1977

1977. Number of Ways to Separate Numbers (Hard)

You wrote down many positive integers in a string called num. However, you realized that you forgot to add commas to seperate the different numbers. You remember that the list of integers was non-decreasing and that no integer had leading zeros.

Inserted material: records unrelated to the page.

(* ===== verification/RuntimeProps.v ===== *)
(** * What the shutdown guarantees

    Over every interleaving of launches, transfer tasks, lost connections, connects,
    disconnects and closes with the shutdown (Runtime.v). *)

From Stdlib Require Import Strings.String.
From stdpp Require Import gmap.
From S2P Require Import Prelude Errors AppErrors Domain EventHub Transfer TransferProps Devices MediaDto Runtime.

#[local] Open Scope string_scope.
#[local] Open Scope list_scope.
#[local] Open Scope Z_scope.

(** ** Transfers that have ended *)

Definition ended_or (P : Z -> Prop) (r : TransferRegistry) : Prop :=
  forall id e, rg_transfers r !! id = Some e -> terminal (ts_state (at_snapshot e)) = true \/ P id.

Definition all_ended (r : TransferRegistry) : Prop := ended_or (fun _ => False) r.

Lemma evolves_terminal (a b : ActiveTransfer) :
  evolves a b -> terminal (ts_state (at_snapshot a)) = true -> terminal (ts_state (at_snapshot b)) = true.
Proof. intros (_ & _ & _ & _ & _ & _ & Ht) Ha. destruct (Ht Ha) as [-> _]. done. Qed.

(** What keeps the numbers keeps the ended ended, and adds nothing. *)
Lemma ended_later (n : Z) (P : Z -> Prop) (a b : TransferRegistry) : later n n a b -> ended_or P a -> ended_or P b.
Proof.
  intros (Ha & Hb & _ & Hg) He id e Hid. destruct (Hg id e Hid) as [_ Hev].
  destruct (rg_transfers a !! id) as [e0|] eqn:H0.
  - destruct (He id e0 H0) as [Ht|Hp]; [left; by eapply evolves_terminal|by right].
  - destruct Hb as (_ & _ & Hb). destruct (Hb id e Hid) as [? _]. lia.
Qed.

Section Props.
Context `{HashOrder}.

(** A cancelled transfer has ended. *)
Lemma cancel_ends (id : Z) (ids : list Z) (now : Z) (r : TransferRegistry) :
  ended_or (fun i => i ∈ id :: ids) r -> ended_or (fun i => i ∈ ids) (call (CallCancel id) now r).
Proof.
  intros He i e Hi. simpl in Hi. unfold cancel_transfer in Hi. destruct (rg_transfers r !! id) as [e0|] eqn:H0.
  2: { simpl in Hi. destruct (He i e Hi) as [Ht|[-> |Hin]%elem_of_cons]; [by left|congruence|by right]. }
  simpl in Hi. unfold transition_publish, transition in Hi. simpl in Hi. rewrite lookup_alter_eq, H0 in Hi. simpl in Hi.
  destruct (decide (i = id)) as [-> |Hne].
  - rewrite lookup_insert_eq in Hi. injection Hi as <-. left. unfold next_snapshot. simpl.
    by destruct (terminal (ts_state (at_snapshot e0))) eqn:Ht.
  - rewrite lookup_insert_ne, lookup_alter_ne in Hi by done.
    destruct (He i e Hi) as [Ht|[Hx|Hin]%elem_of_cons]; [by left|done|by right].
Qed.

Lemma listed_ends (n : Z) (r : TransferRegistry) :
  registry_ok n r -> ended_or (fun i => i ∈ ts_id <$> list_transfers r) r.
Proof.
  intros (_ & _ & Hok) id e He. right. destruct (Hok id e He) as [_ [Hid _]]. unfold list_transfers.
  apply list_elem_of_fmap. exists (at_snapshot e). split; [done|]. apply list_elem_of_fmap. exists (id, e). split; [done|].
  rewrite hash_iter_perm. by apply elem_of_map_to_list.
Qed.

(** ** The invariant *)

Definition held_by_writer (p : ShutdownPhase) : bool :=
  match p with Gated | Cancelling _ | Taking | Closing => true | _ => false end.

(** A launch that will be refused once the flag is set. *)
Definition waiting (l : Launch) : Prop := match l with Entered _ => True | _ => False end.

Definition ends_in_phase (p : ShutdownPhase) (r : TransferRegistry) : Prop :=
  match p with
  | Cancelling ids => ended_or (fun i => i ∈ ids) r
  | Taking | Closing | Stopped => all_ended r
  | _ => True
  end.

Record runtime_ok (n : Z) (rt : Runtime) : Prop := {
  ro_readers : rt_readers rt = length (rt_launches rt);
  ro_plans : rt_plans rt = [];
  ro_flag : rt_shutting rt = negb (bool_decide (rt_phase rt = NotShutting));
  ro_writer : rt_writer rt = held_by_writer (rt_phase rt);
  ro_gate : held_by_writer (rt_phase rt) = true \/ rt_phase rt = Stopped -> Forall waiting (rt_launches rt);
  ro_registry : registry_ok n (rt_registry rt);
  ro_capacity : 0 <= rg_history_capacity (rt_registry rt);
  ro_ended : ends_in_phase (rt_phase rt) (rt_registry rt);
  ro_sessions : rt_phase rt = Closing \/ rt_phase rt = Stopped -> rt_sessions rt = ∅;
  ro_stopped : rt_phase rt = Stopped -> hub_open (rt_hub rt) = false /\ Forall (fun c => cl_shutdown c = false) (rt_closers rt)
}.

Lemma ends_later (n : Z) (p : ShutdownPhase) (a b : TransferRegistry) :
  later n n a b -> ends_in_phase p a -> ends_in_phase p b.
Proof. intros Hl. destruct p; simpl; try done; by eapply ended_later. Qed.

(** Steps that touch nothing but the registry, and keep the numbers. *)
Lemma ok_registry (n : Z) (rt : Runtime) (r : TransferRegistry) :
  runtime_ok n rt -> later n n (rt_registry rt) r -> settings r = settings (rt_registry rt) ->
  runtime_ok n (on_registry (fun _ => r) rt).
Proof.
  intros [H1 H2 H3 H4 H5 H6 H7 H8 H9 H10] Hl Hs. injection Hs as Hs _.
  split; simpl; try done; [eapply registry_ok_later, Hl|lia|by eapply ends_later].
Qed.

Lemma ok_call (n now : Z) (c : registry_call) (rt : Runtime) :
  running_call c -> runtime_ok n rt -> runtime_ok n (on_registry (call c now) rt).
Proof.
  intros Hc Hok. apply (ok_registry n rt (call c now (rt_registry rt))); [done| |apply settings_call].
  apply later_running_call; [by destruct Hok|done].
Qed.

Lemma ok_cancel_session (n now id : Z) (rt : Runtime) :
  runtime_ok n rt -> runtime_ok n (on_registry (fun r => (cancel_for_session id now r).2) rt).
Proof. intros Hok. by apply (ok_call n now (CallCancelSession id)). Qed.

(** An event on a hub that is open or closed. *)
Lemma ok_event (n now : Z) (e : BackendEvent) (rt : Runtime) :
  runtime_ok n rt -> runtime_ok n (publish_backend e now rt).
Proof.
  intros [H1 H2 H3 H4 H5 H6 H7 H8 H9 H10]. split; simpl; try done. intros Hp. destruct (H10 Hp) as [Hh Hc]. split; [|done].
  unfold publish, publish_number, publish_send. simpl. by rewrite Hh.
Qed.

Lemma ok_sessions (n : Z) (f : gmap Z ActiveSession -> gmap Z ActiveSession) (rt : Runtime) :
  (rt_sessions rt = ∅ -> f ∅ = ∅) -> runtime_ok n rt -> runtime_ok n (on_sessions f rt).
Proof.
  intros Hf [H1 H2 H3 H4 H5 H6 H7 H8 H9 H10]. split; simpl; try done.
  intros Hp. rewrite (H9 Hp). by apply Hf, H9.
Qed.

Lemma ok_closers (n : Z) (closers : list Closer) (rt : Runtime) :
  (Forall (fun c => cl_shutdown c = false) (rt_closers rt) -> Forall (fun c => cl_shutdown c = false) closers) ->
  runtime_ok n rt -> runtime_ok n (set_closers closers rt).
Proof.
  intros Hc [H1 H2 H3 H4 H5 H6 H7 H8 H9 H10]. split; simpl; try done.
  intros Hp. destruct (H10 Hp) as [Hh Hs]. split; [done|by apply Hc].
Qed.

(** A closer replaced by others of its kind. *)
Lemma closers_replace (before after mid : list Closer) (c : Closer) :
  Forall (fun c' => cl_shutdown c' = cl_shutdown c) mid ->
  Forall (fun c => cl_shutdown c = false) (before ++ c :: after) ->
  Forall (fun c => cl_shutdown c = false) (before ++ mid ++ after).
Proof.
  rewrite !Forall_app, Forall_cons. intros Hm (Hb & Hc & Ha). split_and!; [done| |done].
  eapply Forall_impl; [exact Hm|]. cbn. congruence.
Qed.

Lemma ok_launches (n : Z) (readers : nat) (launches : list Launch) (rt : Runtime) :
  readers = length launches ->
  (held_by_writer (rt_phase rt) = true \/ rt_phase rt = Stopped -> Forall waiting launches) ->
  runtime_ok n rt -> runtime_ok n (set_launches readers launches rt).
Proof. intros Hr Hw [H1 H2 H3 H4 H5 H6 H7 H8 H9 H10]. by split. Qed.

(** A launch past the flag keeps the gate, so there is no writer and no shutdown behind it. *)
Lemma launch_gate (n : Z) (rt : Runtime) (before after : list Launch) (l : Launch) :
  runtime_ok n rt -> rt_launches rt = before ++ l :: after -> ~ waiting l ->
  ~ (held_by_writer (rt_phase rt) = true \/ rt_phase rt = Stopped).
Proof.
  intros Hok Hl Hw Hp. pose proof (ro_gate n rt Hok Hp) as Hg. rewrite Hl, Forall_app, Forall_cons in Hg.
  by destruct Hg as (_ & Hg & _).
Qed.

Lemma launches_replace (n : Z) (rt : Runtime) (before after mid : list Launch) (l : Launch) (readers : nat) :
  runtime_ok n rt -> rt_launches rt = before ++ l :: after -> readers = length (before ++ mid ++ after) ->
  (~ (held_by_writer (rt_phase rt) = true \/ rt_phase rt = Stopped) \/ Forall waiting mid) ->
  runtime_ok n (set_launches readers (before ++ mid ++ after) rt).
Proof.
  intros Hok Hl Hr Hm. apply ok_launches; [done| |done]. intros Hp. destruct Hm as [Hw|Hm]; [by destruct (Hw Hp)|].
  pose proof (ro_gate n rt Hok Hp) as Hg. rewrite Hl, Forall_app, Forall_cons in Hg. destruct Hg as (Hb & _ & Ha).
  by rewrite !Forall_app.
Qed.

Lemma readers_replace (n : Z) (rt : Runtime) (before after : list Launch) (l l' : Launch) :
  runtime_ok n rt -> rt_launches rt = before ++ l :: after -> rt_readers rt = length (before ++ [l'] ++ after).
Proof. intros Hok Hl. rewrite (ro_readers n rt Hok), Hl, !length_app. done. Qed.

Lemma readers_remove (n : Z) (rt : Runtime) (before after : list Launch) (l : Launch) :
  runtime_ok n rt -> rt_launches rt = before ++ l :: after -> Nat.pred (rt_readers rt) = length (before ++ [] ++ after).
Proof. intros Hok Hl. rewrite (ro_readers n rt Hok), Hl, !length_app. cbn. lia. Qed.

Lemma open_phase (n : Z) (rt : Runtime) :
  runtime_ok n rt -> rt_shutting rt = false -> ~ (held_by_writer (rt_phase rt) = true \/ rt_phase rt = Stopped).
Proof.
  intros Hok Hs [Hp|Hp]; rewrite (ro_flag n rt Hok) in Hs; case_bool_decide as Hb; try done; by rewrite Hb in Hp.
Qed.

(** Registering a transfer, which only happens without a shutdown behind the gate. *)
Lemma ok_register (n now : Z) (q : LaunchRequest) (rt : Runtime) :
  runtime_ok n rt -> n + 1 < 2 ^ 64 - 1 -> ~ (held_by_writer (rt_phase rt) = true \/ rt_phase rt = Stopped) ->
  runtime_ok (n + 1) (begin_launch q now rt).2 /\
  rt_launches (begin_launch q now rt).2 = rt_launches rt /\ rt_readers (begin_launch q now rt).2 = rt_readers rt /\
  rt_phase (begin_launch q now rt).2 = rt_phase rt.
Proof.
  intros [H1 H2 H3 H4 H5 H6 H7 H8 H9 H10] Hn Hp. unfold begin_launch.
  pose proof (later_register n now (la_session_id q) (la_direction q) (la_source q) (la_destination q) _ H6 H7 Hn) as Hl.
  assert (rg_history_capacity (start_transfer (la_session_id q) (la_direction q) (la_source q) (la_destination q) now (rt_registry rt)).2
          = rg_history_capacity (rt_registry rt)) as Hs by reflexivity.
  destruct (start_transfer _ _ _ _ now (rt_registry rt)) as [id r]. simpl in Hl, Hs. split; [|done].
  split; simpl; try done; [eapply registry_ok_later, Hl|lia|].
  destruct (rt_phase rt); simpl in *; try done; exfalso; apply Hp; auto.
Qed.

Lemma ok_phase (n : Z) (shutting writer : bool) (phase : ShutdownPhase) (rt : Runtime) :
  shutting = negb (bool_decide (phase = NotShutting)) -> writer = held_by_writer phase ->
  (held_by_writer phase = true \/ phase = Stopped -> Forall waiting (rt_launches rt)) ->
  ends_in_phase phase (rt_registry rt) -> (phase = Closing \/ phase = Stopped -> rt_sessions rt = ∅) ->
  (phase = Stopped -> hub_open (rt_hub rt) = false /\ Forall (fun c => cl_shutdown c = false) (rt_closers rt)) ->
  runtime_ok n rt -> runtime_ok n (set_phase shutting writer phase rt).
Proof. intros A1 A2 A3 A4 A5 A6 [H1 H2 H3 H4 H5 H6 H7 H8 H9 H10]. by split. Qed.

(** In a phase of the shutdown, everything the next phase inherits. *)
Lemma waiting_in (n : Z) (rt : Runtime) :
  runtime_ok n rt -> held_by_writer (rt_phase rt) = true -> Forall waiting (rt_launches rt) /\ rt_shutting rt = true.
Proof.
  intros Hok Hp. split; [by apply (ro_gate n); [|left]|]. rewrite (ro_flag n rt Hok).
  case_bool_decide as Hb; [by rewrite Hb in Hp|done].
Qed.

Lemma close_start_ok (n : Z) (c : Closer) (now : Z) (r : TransferRegistry) :
  registry_ok n r -> later n n r (close_start c now r).2 /\ settings (close_start c now r).2 = settings r /\
  Forall (fun c' => cl_shutdown c' = cl_shutdown c) (option_list (close_start c now r).1).
Proof.
  intros Hr. pose proof (later_cancel_entries (session_entries (cl_id c) r) n now [] r Hr) as Hl.
  pose proof (settings_cancel_entries (session_entries (cl_id c) r) now [] r) as Hs.
  fold (cancel_for_session (cl_id c) now r) in Hl, Hs. unfold close_start.
  destruct (cancel_for_session (cl_id c) now r) as [joins r'].
  destruct (as_state (cl_session c)); cbn [fst snd option_list] in *;
    (split; [first [done|by apply later_refl]|]; split; [done|]; by repeat constructor).
Qed.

Return the number of possible lists of integers that you could have written down to get the string num. Since the answer may be large, return it modulo 109 + 7.

 

Example 1:

Input: num = "327"
Output: 2
Explanation: You could have written down the numbers:
3, 27
327

Example 2:

Input: num = "094"
Output: 0
Explanation: No numbers can have leading zeros and all numbers must be positive.

Example 3:

Input: num = "0"
Output: 0
Explanation: No numbers can have leading zeros and all numbers must be positive.

Example 4:

Input: num = "9999999999999"
Output: 101

 

Constraints:

• 1 <= num.length <= 3500
• num consists of digits '0' through '9'.

Similar Questions:

• Decode Ways (Medium)
• Decode Ways II (Hard)
• Restore The Array (Hard)

Solution 1. DP

Let dp[i][j] be the number of ways to split num[0..j] with the last number starting at index i (0 <= i <= j < N).

The answer is $\sum\limits_{i=0}^{N-1}{dp[i][N-1]}$

For the second to last number num[k..(i-1)] of length i - k and the last number num[i..j] of length j + 1 - i:

1. If i - k < j + 1 - i, we add dp[k][i-1] to dp[i][j]. So dp[i][j] += sum( dp[k][i-1] | max(0, 2*i-j) <= k < i )
2. If i - k == j + 1 - i, i.e. k == 2*i-j-1, we need to compare num[k..(i-1)] and num[i..j], and add dp[k][i-1] to dp[i][j] if num[k..(i-1)] <= num[i..j].
3. If i - k > j + 1 - i, skip.

// 0 <= i <= j < N
dp[i][j] = sum( dp[k][i-1] | max(0, 2*i-j) <= k < i )                        // Case 1
           + (k == 2*i-j-1 && num[k..(i-1)] <= num[i..j] ? dp[k][i-1] : 0)   // Case 2

dp[0][i] = 1 

For case 1 and case 2, they will take O(N) time without optimization, resulting in a overall time complexity of O(N^3).

Case 1 Optimization:

Let SUM[i][j] = sum( dp[k][i-1] | max(0, 2*i-j) <= k < i ).

We can see that for a specific i, when j increases, the left bound of k's range decreases while right bound stays the same. So we optimize it using suffix sum.

SUM[i][j-1] =                  dp[2*i-j+1][i-1] + dp[2*i-j+2][i-1] + ... + dp[i-1][i-1]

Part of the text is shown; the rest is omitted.